September 22, 2015 9 Comments
The Washington District of Corruption is principally comprised of moneyed compromisers and their compromised servants. The corruption that transpires is either in the arena of rules, regulations, and laws, or in the arena of how money is appropriated, distributed, and spent.
Some of that corruption is constitutional, and some of it is unconstitutional. None of the corrupted could care less about which it is because the compromised and corrupted do not care about fidelity to the spirit or letter of the law, nor even to the rule of law itself, -as apposed to the rule of men.
To do fundamental things there is almost always a constitutional way along with a way that violates the Constitution. Being qualified to be President is one of those fundamental things because it is determined by a mandate written in the Constitution. It reads:
No person except a natural born citizen, or a citizen at the time of the adoption of this Constitution, shall be eligible to the office of the President;
-neither shall any person be eligible to that office who shall not have attained to the age of thirty five years and been fourteen years a resident of the United States.
In the post-Constitution era, that mandate imposes four requirements.
` 1. The President must have been born as a citizen.
2. The President must have been born as a citizen by natural law, by blood connection, (jus sanguinis or right of blood) , having been born as a natural citizen as apposed to a legal citizen by jus soli (by right of soil), aka; native birth.
3. He must have reached 35 years of age, and
4. Lived in one or more of the States of America for 14 years.
Those are the requirements but only two of the four are known to Americans of today, -and yesterday. American statesmen have been confidently pontificating in ignorance about the presidential eligibility requirements for some 150 years. They did so because of their ignorance of the Constitution and the meaning of its words.

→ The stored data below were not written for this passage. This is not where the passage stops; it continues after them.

Lemma rule_range_ok input source off r next :
  rule_at c input source policy end_ off r next -> (next <= end_)%nat -> (∀ a, l !! next ≠ Some (DBr a)) ->
  rule_id r ∈ rme_rule_id <$> cd_rule_map c -> lin l off = Some 0%nat ->
  range_ok (λ t, t = next ∨ t = end_) off next ∧ lin l next = Some 0%nat.
Proof.
  intros (f1 & f2 & Hp & Ha & Ht) Hnext Hbr Hid Hoff.
  assert (f2 < next)%nat by (destruct Ht as [_ Ht]; destruct policy; [lia|destruct Ht; lia]).
  pose proof (assigns_at_le _ _ _ _ Ha).
  destruct (preds_ok _ _ _ _ _ _ Hp ltac:(lia) Hoff) as [R1 H1].
  destruct (assigns_ok (λ t, t = next ∨ t = end_) _ _ _ Ha H1) as [R2 H2].
  destruct (tail_ok _ _ _ Ht Hnext Hbr Hid H2) as [R3 H3]. split; [|done].
  eapply range_ok_app; [eapply range_ok_mono; [|exact R1]; auto|].
  eapply range_ok_app; [exact R2|]. eapply range_ok_mono; [|exact R3]; auto.
Qed.

Lemma rules_range_ok input source off rules :
  rules_at c input source policy end_ off rules -> l !! end_ = Some DEndDecision ->
  Forall (λ r, rule_id r ∈ rme_rule_id <$> cd_rule_map c) rules -> lin l off = Some 0%nat ->
  range_ok (λ t, (t <= end_)%nat ∧ lin l t = Some 0%nat) off end_ ∧ lin l end_ = Some 0%nat.
Proof.
  intros H Hend. induction H as [|off r rules next Hr Hrs IH]; intros Hids Hoff.
  - split; [|done]. intros pc. lia.
  - inversion Hids as [|? ? Hid Hids']; subst. pose proof (rules_at_le _ _ _ _ _ _ _ Hrs).
    assert (∀ a, l !! next ≠ Some (DBr a)) as Hbr.
    { inversion Hrs; subst; [by rewrite Hend|by eapply rule_start]. }
    destruct (rule_range_ok _ _ _ _ _ Hr ltac:(lia) Hbr Hid Hoff) as [R1 H1].
    destruct (IH Hids' H1) as [R2 H2]. split; [|done].
    eapply range_ok_app; [|exact R2]. eapply range_ok_mono; [|exact R1]. by intros t [-> | ->].
Qed.
End verified.

(** ** The worklist of [compute_reachable] *)

Definition unseen (l : list DInstr) (seen : gset nat) : nat :=
  size ((set_seq 0 (length l) : gset nat) ∖ seen).

Lemma unseen_visit l seen pc :
  (pc < length l)%nat -> pc ∉ seen -> unseen l seen = S (unseen l ({[pc]} ∪ seen)).
Proof.
  intros Hpc Hseen. unfold unseen.
  replace (set_seq 0 (length l) ∖ seen : gset nat)
    with ({[pc]} ∪ (set_seq 0 (length l) ∖ ({[pc]} ∪ seen)) : gset nat).
  - rewrite size_union, size_singleton; [done|]. set_solver.
  - apply leibniz_equiv. intros x. rewrite elem_of_union, !elem_of_difference, elem_of_union, elem_of_singleton.
    rewrite elem_of_set_seq. destruct (decide (x = pc)) as [->|]; [|tauto].
    split; [|by auto]. intros _. split; [lia|done].
Qed.

Lemma dmn_successors_length i pc : (length (dmn_successors i pc) <= 2)%nat.
Proof. destruct i; cbn; lia. Qed.

(** What the loop maintains: visited addresses lie in the program, and their
    dmn_successors are visited or waiting. *)
Record reach_inv (l : list DInstr) (work : list nat) (seen : gset nat) : Prop := {
  ri_in : ∀ pc, pc ∈ seen -> (pc < length l)%nat;
  ri_succ : ∀ pc i t, pc ∈ seen -> l !! pc = Some i -> t ∈ dmn_successors i pc -> (t < length l)%nat ->
    t ∈ seen ∨ t ∈ work;
}.

Lemma reach_loop_closed fuel l : ∀ work seen,
  reach_inv l work seen -> (length work + 2 * unseen l seen <= fuel)%nat ->
  let r := reach_loop fuel l work seen in
  reach_inv l [] r ∧ seen ⊆ r ∧ ∀ t, t ∈ work -> (t < length l)%nat -> t ∈ r.
Proof.
  induction fuel as [|fuel IH]; intros [|pc work] seen Hinv Hf; cbn in *; try lia;
    try (split_and!; [done..|set_solver]).
  case_bool_decide as Hpc; [|destruct (l !! pc) as [i|] eqn:E].
  - destruct (IH work seen) as (H1 & H2 & H3); [|lia|].
    { destruct Hinv. split; [done|]. intros q i t Hq Hi Ht Hlt. destruct (ri_succ0 q i t Hq Hi Ht Hlt); set_solver. }
    split_and!; [done..|]. intros t [->|Ht]%elem_of_cons; [by auto|by apply H3].
  - pose proof (lookup_lt_Some _ _ _ E) as Hlt. pose proof (dmn_successors_length i pc).
    rewrite (unseen_visit _ _ _ Hlt Hpc) in Hf.
    destruct (IH (dmn_successors i pc ++ work) ({[pc]} ∪ seen)) as (H1 & H2 & H3);
      [|rewrite length_app; lia|].
    { destruct Hinv. split; [intros q [->%elem_of_singleton|Hq]%elem_of_union; auto|].
      intros q j t [->%elem_of_singleton|Hq]%elem_of_union Hj Ht Hlt'.
      - rewrite E in Hj. injection Hj as ->. set_solver.
      - destruct (ri_succ0 q j t Hq Hj Ht Hlt'); set_solver. }
    split_and!; [done|set_solver|]. intros t [->|Ht]%elem_of_cons Hlt'; [set_solver|].
    apply H3; [set_solver|done].
  - apply lookup_ge_None_1 in E. destruct (IH work seen) as (H1 & H2 & H3); [|lia|].
    { destruct Hinv. split; [done|]. intros q i t Hq Hi Ht Hlt. destruct (ri_succ0 q i t Hq Hi Ht Hlt) as [?|Hw]; [by left|].
      apply elem_of_cons in Hw as [->|]; [lia|by right]. }
    split_and!; [done..|]. intros t [->|Ht]%elem_of_cons Hlt; [lia|by apply H3].
Qed.

(** Enough fuel: the set is closed under dmn_successors and holds the entry. *)
Lemma compute_reachable_closed l :
  reach_inv l [] (compute_reachable l) ∧ ((0 < length l)%nat -> 0%nat ∈ compute_reachable l).
Proof.
  destruct (reach_loop_closed (2 * length l + 2) l [0%nat] ∅) as (H1 & _ & H3).
  - split; set_solver.
  - unfold unseen. rewrite difference_empty_L, size_set_seq. cbn. lia.
  - split; [done|]. intros H. apply H3; [set_solver|done].
Qed.

Lemma forward_successor x pc e :
  (∀ t, branch_target x = Some t -> (pc < t <= e)%nat) -> is_end x = false -> (pc < e)%nat ->
  ∃ t, t ∈ dmn_successors x pc ∧ (pc < t <= e)%nat.
Proof.
  intros Ht He Hlt. destruct x; try discriminate He;
    try (exists (S pc); split; [by left|lia]).
  exists (N.to_nat addr). split; [by left|]. by apply Ht.
Qed.

(** ** The passes of [verify] *)

Section passes.
Context (c : CompiledDecision) (policy : HitPolicy) (end_ : nat).
Notation l := (cd_instructions c) (only parsing).
Context (Hlen : length l = S end_) (Hend : l !! end_ = Some DEndDecision).
Context (Hrange : range_ok c policy (λ t, (t <= end_)%nat ∧ lin l t = Some 0%nat) 0 end_).
Context (Hfin : lin l end_ = Some 0%nat).

Lemma each_instr i x : l !! i = Some x ->
  (i = end_ ∧ x = DEndDecision) ∨
  ((i < end_)%nat ∧ pc_ok c policy (λ t, (t <= end_)%nat ∧ lin l t = Some 0%nat) i x).
Proof.
  intros Hi. pose proof (lookup_lt_Some _ _ _ Hi). destruct (decide (i = end_)) as [->|Hne].
  - left. split; [done|]. congruence.
  - right. split; [lia|]. destruct (Hrange i) as [x' Hx]; [lia|].
    pose proof (po_at _ _ _ _ _ Hx). by simplify_eq.
Qed.

Lemma try_enumerate_ok {E} (f : nat -> DInstr -> Result E unit) :
  (∀ i x, l !! i = Some x -> f i x = Ok tt) -> try_enumerate f l = Ok tt.
Proof.
  intros H. apply try_for_each_ok. intros [i x] (j & Hj)%list_elem_of_lookup.
  rewrite list_lookup_imap in Hj. destruct (l !! j) eqn:Ej; [|done]. cbn in Hj. simplify_eq. by apply H.
Qed.

Lemma reserved_pass : try_enumerate check_reserved l = Ok tt.
Proof.
  apply try_enumerate_ok. intros i x [[_ ->]|[_ Hx]]%each_instr; [done|].
  apply ensure_ok. by rewrite (po_reserved _ _ _ _ _ Hx).
Qed.

Lemma refs_pass : try_enumerate (check_refs c) l = Ok tt.
Proof.
  apply try_enumerate_ok. intros i x [[_ ->]|[_ Hx]]%each_instr; [done|].
  apply (po_refs _ _ _ _ _ Hx). intros t Ht. destruct (po_target _ _ _ _ _ Hx t Ht) as (_ & [? _] & _). lia.
Qed.

Lemma shape_pass : try_enumerate (check_hit_policy policy l) l = Ok tt.
Proof.
  apply try_enumerate_ok. intros i x [[_ ->]|[_ Hx]]%each_instr; [done|]. apply (po_shape _ _ _ _ _ Hx).
Qed.

Lemma end_pass : end_positions l = [end_].
Proof.
  unfold end_positions. rewrite <-(take_drop end_ l), (drop_S _ _ _ Hend), imap_app, omap_app.
  rewrite drop_ge by lia. rewrite length_take, Nat.min_l by lia. cbn. rewrite Nat.add_0_r.
  change [end_] with ([] ++ [end_]) at 2. f_equal. apply elem_of_nil_inv. intros j Hj.
  apply list_elem_of_omap in Hj as ([i x] & (k & Hk)%list_elem_of_lookup & Hx).
  rewrite list_lookup_imap in Hk. destruct (take end_ l !! k) eqn:Ek; [|done]. cbn in Hk. simplify_eq. cbn in Hx.
  apply lookup_take_Some in Ek as [Ek Hlt]. apply each_instr in Ek as [[-> _]|[_ Hk]]; [lia|].
  by rewrite (po_not_end _ _ _ _ _ Hk) in Hx.
Qed.

(** Every instruction before the end has a successor further on. *)
Lemma end_reached pc : pc ∈ compute_reachable l -> end_ ∈ compute_reachable l.
Proof.
  destruct (compute_reachable_closed l) as [[Hin Hsucc] _].
  remember (end_ - pc)%nat as k eqn:Ek. revert pc Ek.
  induction k as [k IH] using lt_wf_ind. intros pc Ek Hpc.
  destruct (decide (pc = end_)) as [->|Hne]; [done|]. pose proof (Hin pc Hpc).
  destruct (Hrange pc) as [x Hx]; [lia|].
  assert (∃ t, t ∈ dmn_successors x pc ∧ (pc < t <= end_)%nat) as (t & Ht & Hlt).
  { apply forward_successor; [|apply (po_not_end _ _ _ _ _ Hx)|lia].
    intros t Ht. destruct (po_target _ _ _ _ _ Hx t Ht) as (? & [? _] & _). lia. }
  destruct (Hsucc pc x t Hpc (po_at _ _ _ _ _ Hx) Ht ltac:(lia)) as [Hr|Hr]; [|set_solver].
  eapply IH; [|reflexivity|exact Hr]. lia.
Qed.

Lemma end_reachable : end_ ∈ compute_reachable l.
Proof. apply (end_reached 0). apply compute_reachable_closed. lia. Qed.

Lemma dangling_pass r : try_for_each (check_dangling l) (reachable_order l r) = Ok tt.
Proof.
  apply try_for_each_ok. intros i [_ Hi%elem_of_seq]%list_elem_of_filter. unfold check_dangling.
  destruct (l !! i) as [x|] eqn:E; [|apply lookup_ge_None_1 in E; lia].
  apply each_instr in E as [[-> ->]|[Hlt _]]; [done|].
  assert (ensure (S i <? length l)%nat (DanglingInstruction (as_u32 i)) = Ok tt) as H
    by (apply ensure_ok, Nat.ltb_lt; lia).
  by destruct x.
Qed.

(** Recorded heights are those of the straight reading. *)
Definition heights_ok (hs : list (option nat)) : Prop :=
  ∀ p h, hs !! p = Some (Some h) -> lin l p = Some h.

Lemma set_height_ok hs p h at_ :
  heights_ok hs -> lin l p = Some h -> ∃ hs', set_height hs p h at_ = Ok hs' ∧ heights_ok hs'.
Proof.
  intros Hhs Hp. unfold set_height. destruct (hs !! p) as [[h'|]|] eqn:E; [| |by eauto].
  - assert (h' = h) as -> by (apply Hhs in E; congruence). rewrite Nat.eqb_refl. by eauto.
  - eexists. split; [done|]. intros q h'. destruct (decide (p = q)) as [<-|Hne].
    + rewrite list_lookup_insert_eq by (by eapply lookup_lt_Some). congruence.
    + rewrite list_lookup_insert_ne by done. apply Hhs.
Qed.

The reason for their confidence has always been common misconceptions held by almost everyone that everyone knew. When a common misconception is never correct or challenged by anyone then one’s mind assumes that it must be correct and factual or else it would be corrected. But that is not the case. Just consider the term “Indian” as used in America and by the US government. Indians are from India and nowhere else, and yet the mistake of Columbus remains as an institutionalized error to this day. Some things are never challenged and corrected, and so it has been in regard to the requirements of presidential eligibility.
The common misconception is that the Constitution only requires this:
“All persons who are native-born citizens and thirty-five years of age shall be eligible to be the President.”
That is what people have thought for a century and a half, but it is wrong. Almost daily one might hear someone say that so-and-so is or is not eligible to be President because they were or were not born in the United States. That view is based on the handed-down misconception that has become almost unquestionable in the minds of most people, but that “understanding” is wrong.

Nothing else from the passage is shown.